2022 Fiscal Year Research-status Report
植物と病原菌間における細胞間コミュニケーションの分子機構の解明
Project/Area Number |
19K24688
|
Research Institution | Setsunan University |
Principal Investigator |
田中 茂幸 摂南大学, 農学部, 講師 (30785481)
|
Co-Investigator(Kenkyū-buntansha) |
芳本 玲 摂南大学, 農学部, 講師 (70595652)
|
Project Period (FY) |
2020-04-01 – 2024-03-31
|
Keywords | 細胞外小胞 / エクソソーム / 活物寄生菌 / 植物病原菌 / 膜タンパク質 |
Outline of Annual Research Achievements |
2020~2021年度では、トウモロコシに寄生する活物寄生菌であるトウモロコシ黒穂病菌を材料に、細胞外小胞の単離および内容物の解析(プロテオーム解析・RNA-seq)を行ってきた。ILP1はこれら解析により同定した、細胞外小胞膜上に存在すると考えられる膜タンパク質である。

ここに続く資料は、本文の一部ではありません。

(** * glyph_pdf: the Glyph client, embedded and verified

    A shallow embedding of [packages/python/glyph_pdf/__init__.py]: the
    [Glyph] client, its three public methods and the [_request] primitive
    with its error normalisation.

    Python [str] values are modelled as [string], read as the UTF-8 bytes
    of the text.  The decoded JSON values of the [json] module are the
    inductive type [json]; a Python [dict] is an association list in
    insertion order.  The one effect of the program, the call of
    [urllib.request.urlopen], is a node of the command tree [py]. *)

From Stdlib Require Import ZArith List Bool Lia.
From Stdlib Require Import Strings.String Strings.Ascii Numbers.DecimalString.
Import ListNotations.

Set Warnings "-register-all".

Open Scope string_scope.
Open Scope Z_scope.

(** ** Python values *)

(** The values [json.loads] produces and [json.dumps] accepts.  A float is
    kept as its lexeme: no claim looks inside one. *)
Inductive json : Type :=
| JNull
| JBool (b : bool)
| JInt (n : Z)
| JFloat (lexeme : string)
| JStr (s : string)
| JArr (items : list json)
| JObj (fields : list (string * json)).

Definition pydict : Type := list (string * json).

(** [d.get(key)]: the value bound to [key], if any. *)
Fixpoint dict_lookup (key : string) (d : pydict) : option json :=
  match d with
  | [] => None
  | (k, v) :: rest => if String.eqb k key then Some v else dict_lookup key rest
  end.

(** [d.get(key, default)]. *)
Definition dict_get (d : pydict) (key : string) (default : json) : json :=
  match dict_lookup key d with
  | Some v => v
  | None => default
  end.

(** [d[key] = v]: an existing key keeps its place and takes the new value,
    a new key goes last. *)
Fixpoint dict_set (d : pydict) (key : string) (v : json) : pydict :=
  match d with
  | [] => [(key, v)]
  | (k, w) :: rest =>
      if String.eqb k key then (k, v) :: rest else (k, w) :: dict_set rest key v
  end.

Definition dict_keys (d : pydict) : list string := map fst d.

(** [str(n)] for an [int]. *)
Definition str_int (n : Z) : string := NilZero.string_of_int (Z.to_int n).

(** ** Exceptions *)

(** The exceptions that travel through [_request].  [ValueError] is the
    one [urllib.request.Request] raises on a URL with no scheme
    ("unknown url type").  [DecodeError] stands
    for what [json.loads(raw.decode("utf-8"))] raises on a body that is not
    JSON text ([json.JSONDecodeError] or [UnicodeDecodeError], both
    subclasses of [ValueError]).  An [HTTPError] carries the status code,
    the reason phrase and the body that [exc.read()] gives.  The [reason]
    of a [URLError] is kept as its [str()] rendering, which is all the
    source uses of it. *)
Inductive pyexc : Type :=
| HTTPError (code : Z) (msg : string) (body : string)
| URLError (reason : string)
| DecodeError
| ValueError
| AttributeError
| GlyphError (message : json) (status : Z) (code : json)
| OtherError (name : string).
Lemma sim_multinomial w a (x : Tensor) n u :
  val w a x -> sim w val (multinomial a n u) (t_multinomial x n u).
Proof. apply (sim_op1 (fun t : Tensor => t_multinomial t n u)). Qed.

Lemma sim_oneHot w a (x : Tensor) depth : val w a x -> sim w val (oneHot a depth) (t_oneHot x depth).
Proof. apply (sim_op1 (fun t : Tensor => t_oneHot t depth)). Qed.

Lemma sim_sigmoid w a (x : Tensor) : val w a x -> sim w val (sigmoid a) (Ok (t_sigmoid x)).
Proof. apply (sim_op1 (fun t : Tensor => Ok (t_sigmoid t))). Qed.

Lemma sim_tanh w a (x : Tensor) : val w a x -> sim w val (tanh a) (Ok (t_tanh x)).
Proof. apply (sim_op1 (fun t : Tensor => Ok (t_tanh t))). Qed.

Lemma sim_toFloat w a (x : Tensor) : val w a x -> sim w val (toFloat a) (Ok (t_toFloat x)).
Proof. apply (sim_op1 (fun t : Tensor => Ok (t_toFloat t))). Qed.

Lemma sim_same {A} w (m : M A) (p : res A) : sim w same m p -> fst (m w) = p.
Proof.
  intros [_ H]. destruct (fst (m w)), p; try done; unfold same in *; congruence.
Qed.

End Logic.

(** ** The heap-level program computes the value-level one *)

Ltac forward_hyps E :=
  repeat match goal with
  | H : val ?w _ _ |- _ =>
      lazymatch type of E with extends w _ => eapply val_extends in H; [|exact E] end
  | H : agree ?w _ _ |- _ =>
      lazymatch type of E with extends w _ => eapply agree_extends in H; [|exact E] end
  | H : holds ?w _ _ |- _ =>
      lazymatch type of E with extends w _ => eapply holds_extends in H; [|exact E] end
  | H : vals ?w _ _ |- _ =>
      lazymatch type of E with extends w _ => eapply vals_extends in H; [|exact E] end
  | H : extends _ ?w |- _ =>
      lazymatch type of E with
      | extends w _ => apply (fun H0 => extends_trans H0 E) in H
      end
  end.

Ltac sim_base :=
  first
    [ eapply sim_op2; eassumption
    | eapply sim_slice; eassumption
    | eapply sim_as2D; eassumption
    | eapply sim_multinomial; eassumption
    | eapply sim_oneHot; eassumption
    | eapply sim_sigmoid; eassumption
    | eapply sim_tanh; eassumption
    | eapply sim_toFloat; eassumption
    | eapply sim_op1; eassumption
    | eapply sim_alloc
    | eapply sim_field; eassumption
    | eapply sim_index; eassumption
    | eapply sim_dim; eassumption
    | eapply sim_zeros_row_quarter ].

Ltac split_related H :=
  first
    [ progress unfold same in H; subst
    | match type of H with
      | val2 _ ?a ?b => destruct a, b, H; simpl in *
      | vals2 _ ?a ?b => destruct a, b, H; simpl in *
      | val_vals _ ?a ?b => destruct a, b, H; simpl in *
      end
    | idtac ].

Ltac sim_intro :=
  let E := fresh "E" in
  let H := fresh "Hv" in
  intros ? ? ? E H; forward_hyps E; clear E; split_related H.

Ltac sim_intro_ok :=
  let E := fresh "E" in
  let H := fresh "Hv" in
  intros ? ? E H; forward_hyps E; clear E.

Ltac sim_step :=
  cbv zeta;
  lazymatch goal with
  | |- sim _ _ (bind (sigmoid _) _) _ => eapply sim_bind_ok; [sim_base | sim_intro_ok]
  | |- sim _ _ (bind (tanh _) _) _ => eapply sim_bind_ok; [sim_base | sim_intro_ok]
  | |- sim _ _ (bind (toFloat _) _) _ => eapply sim_bind_ok; [sim_base | sim_intro_ok]
  | |- sim _ _ (bind (dl_scalar _) _) _ => eapply sim_bind_ok; [sim_base | sim_intro_ok]
  | |- sim _ _ (bind _ _) (bindR _ _) => eapply sim_bind; [sim_base | sim_intro]
  end.

Section Refinement.
Context {F : Type} {NF : Numeric F}.

#[local] Abbreviation Tensor := (Tensor (F := F)).
#[local] Abbreviation Heap := (list (TensorObj (F := F))).
#[local] Abbreviation M := (M (F := F)).

Lemma sim_basicLSTMCell (w : Heap) fb fbv ok okv ob obv d dv c cv h hv :
  val w fb fbv -> agree w ok okv -> agree w ob obv ->
  val w d dv -> val w c cv -> val w h hv ->
  sim w val2 (basicLSTMCell fb ok ob d c h) (basicLSTMCell_val fbv okv obv dv cv hv).
Proof.
  intros Hfb Hok Hob Hd Hc Hh.
  unfold basicLSTMCell, basicLSTMCell_val.
  do 21 sim_step.
  apply sim_ret. split; assumption.
Qed.
(** * The file-feed pipeline of [examples/file_feed_asyncio.py]

    A shallow embedding of [FeedReader]: one producer coroutine that pulls
    objects from the VirusTotal file feed into a bounded [asyncio.Queue], and
    [num_workers] worker coroutines that take objects from the queue, download
    their content and write two files per object.

    The asyncio event loop is cooperative: a coroutine runs without
    interruption from one suspension point ([await] that really waits) to the
    next.  The model is therefore a labelled transition system whose atomic
    steps are exactly those stretches of code, and whose labels are chosen by
    the scheduler and by the outside world (network, disk, SIGINT). *)

From stdpp Require Import gmap strings list.
From Stdlib Require Import ZArith Lia Ascii DecimalString DecimalZ DecimalPos DecimalFacts.

Local Open Scope Z_scope.

(** ** JSON values and [json.dumps] *)

Module Json.

(** The Python values [json.dumps] and [json.loads] exchange.  A [str] is a
    sequence of code points; a [dict] keeps its items in insertion order. *)
#[local] Unset Elimination Schemes.
Inductive value : Type :=
| JNull
| JBool (b : bool)
| JInt (n : Z)
| JStr (s : list N)
| JList (l : list value)
| JDict (d : list (list N * value)).
#[local] Set Elimination Schemes.

Definition chr (n : N) : Ascii.ascii := Ascii.ascii_of_N n.
Definition ord (c : Ascii.ascii) : N := Ascii.N_of_ascii c.
Definition str1 (n : N) : string := String (chr n) EmptyString.

Definition quote : N := 34.
Definition backslash : N := 92.

(** ['{0:04x}'.format(n)] for [n < 0x10000]. *)
Definition hexdigit (d : N) : Ascii.ascii :=
  if (d <? 10)%N then chr (48 + d) else chr (87 + d).

Definition hex4 (n : N) : string :=
  String (hexdigit (N.land (N.shiftr n 12) 15))
    (String (hexdigit (N.land (N.shiftr n 8) 15))
       (String (hexdigit (N.land (N.shiftr n 4) 15))
          (String (hexdigit (N.land n 15)) EmptyString))).

Definition u_escape (n : N) : string := "\u" +:+ hex4 n.

(** [replace] of [json.encoder.py_encode_basestring_ascii]: the text that
    stands for one code point between the quotes. *)
Definition escape (c : N) : string :=
  if (c =? quote)%N then String (chr backslash) (str1 quote)
  else if (c =? backslash)%N then String (chr backslash) (str1 backslash)
  else if (c =? 8)%N then "\b"
  else if (c =? 12)%N then "\f"
  else if (c =? 10)%N then "\n"
  else if (c =? 13)%N then "\r"
  else if (c =? 9)%N then "\t"
  else if (32 <=? c)%N && (c <=? 126)%N then str1 c
  else if (c <? 65536)%N then u_escape c
  else
    let n := (c - 65536)%N in
    let s1 := N.lor 55296 (N.land (N.shiftr n 10) 1023) in
    let s2 := N.lor 56320 (N.land n 1023) in
    u_escape s1 +:+ u_escape s2.

Fixpoint escape_all (s : list N) : string :=
  match s with
  | [] => EmptyString
  | c :: s' => escape c +:+ escape_all s'
  end.

Definition encode_basestring_ascii (s : list N) : string :=
  str1 quote +:+ escape_all s +:+ str1 quote.

(** [int.__repr__]. *)
Definition int_repr (n : Z) : string := NilZero.string_of_int (Z.to_int n).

ILP1欠損株から精製した細胞外小胞は、植物細胞膜融合能に低下がみられ、細胞外小胞と植物細胞膜どうしの融合を促進する分子であると期待された。そこで、2022年度では、ILP1についてさらに解析を行った。 ILP1はC末端が膜貫通領域となっており、その他の領域は球状のβプロペラ構造をとる。この構造が、実際に細胞外小胞の外側に露出していることをドットブロット法で確認した。また、免疫染色により、ILP1はトウモロコシ黒穂病菌の伸長菌糸細胞内で顆粒状に局在することを確認した。このことは、ILP1が細胞外小胞のマーカータンパク質として今後利用できることを示している。 ILP1と結合する植物分子を同定するため、ILP1-HAを発現するトウモロコシ黒穂病菌を作出し、植物に接種した。感染葉からタンパク質を抽出して、ILP1-HAの免疫沈降実験を行った。免疫沈降物についてプロテオーム解析を行い、ILP1との結合が期待される植物タンパク質リストを得た。しかし、このリストの中には、植物細胞膜上に存在することが期待されるタンパク質は含まれていなかった。プロテオーム解析の結果を見ると、ILP1のペプチドカウント数が想定よりも少なかった。このことから、ILP1の免疫沈降効率が十分でなかった可能性があり、今後条件の検討が必要であると考えられた。
|
Current Status of Research Progress |
Current Status of Research Progress
2: Research has progressed on the whole more than it was originally planned.
Reason
当初の研究目標では、最終年度までに行う内容は、ILP1の同定と破壊株の性状解析であったため、ILP1と相互作用する植物分子の同定まで踏み込んで研究を進めることができたのは、順調な進展があったと考えている。しかし、プロテオーム解析で得られたデータを見ると、期待していた分子を見つけることができなかった。そのため今後の実験計画では、実験条件を再検討し、再び共免疫沈降実験を行う予定をしている。
|
Strategy for Future Research Activity |
ILP1と結合する植物分子の同定を最優先事項としている。膜タンパク質の抽出に適したプロトコールで共免疫沈降実験を行い、より信頼性の高い候補タンパク質リストを得る。 また、細胞外小胞がどのように細胞から分泌されているのかは謎に包まれている。トウモロコシ黒穂病菌は真菌であるため、細胞は細胞壁に包まれており、細胞外小胞がどうやって細胞壁を通過するかはいまだ不明である。この点を明らかにすべく、ILP1をマーカーとして超解像顕微鏡を用いたライブセルイメージングを行い、細胞外小胞の動態を明らかにしたい。
|
Causes of Carryover |
本研究が開始した2020年は、コロナ初年度であり、当初予定していた博士研究員を雇用した研究推進が思うように行えなかった。次年度からは、実験補助員を増員することで円滑な研究活動が行えるよう対応したが、計上していた人件費についてその分差異が生じた。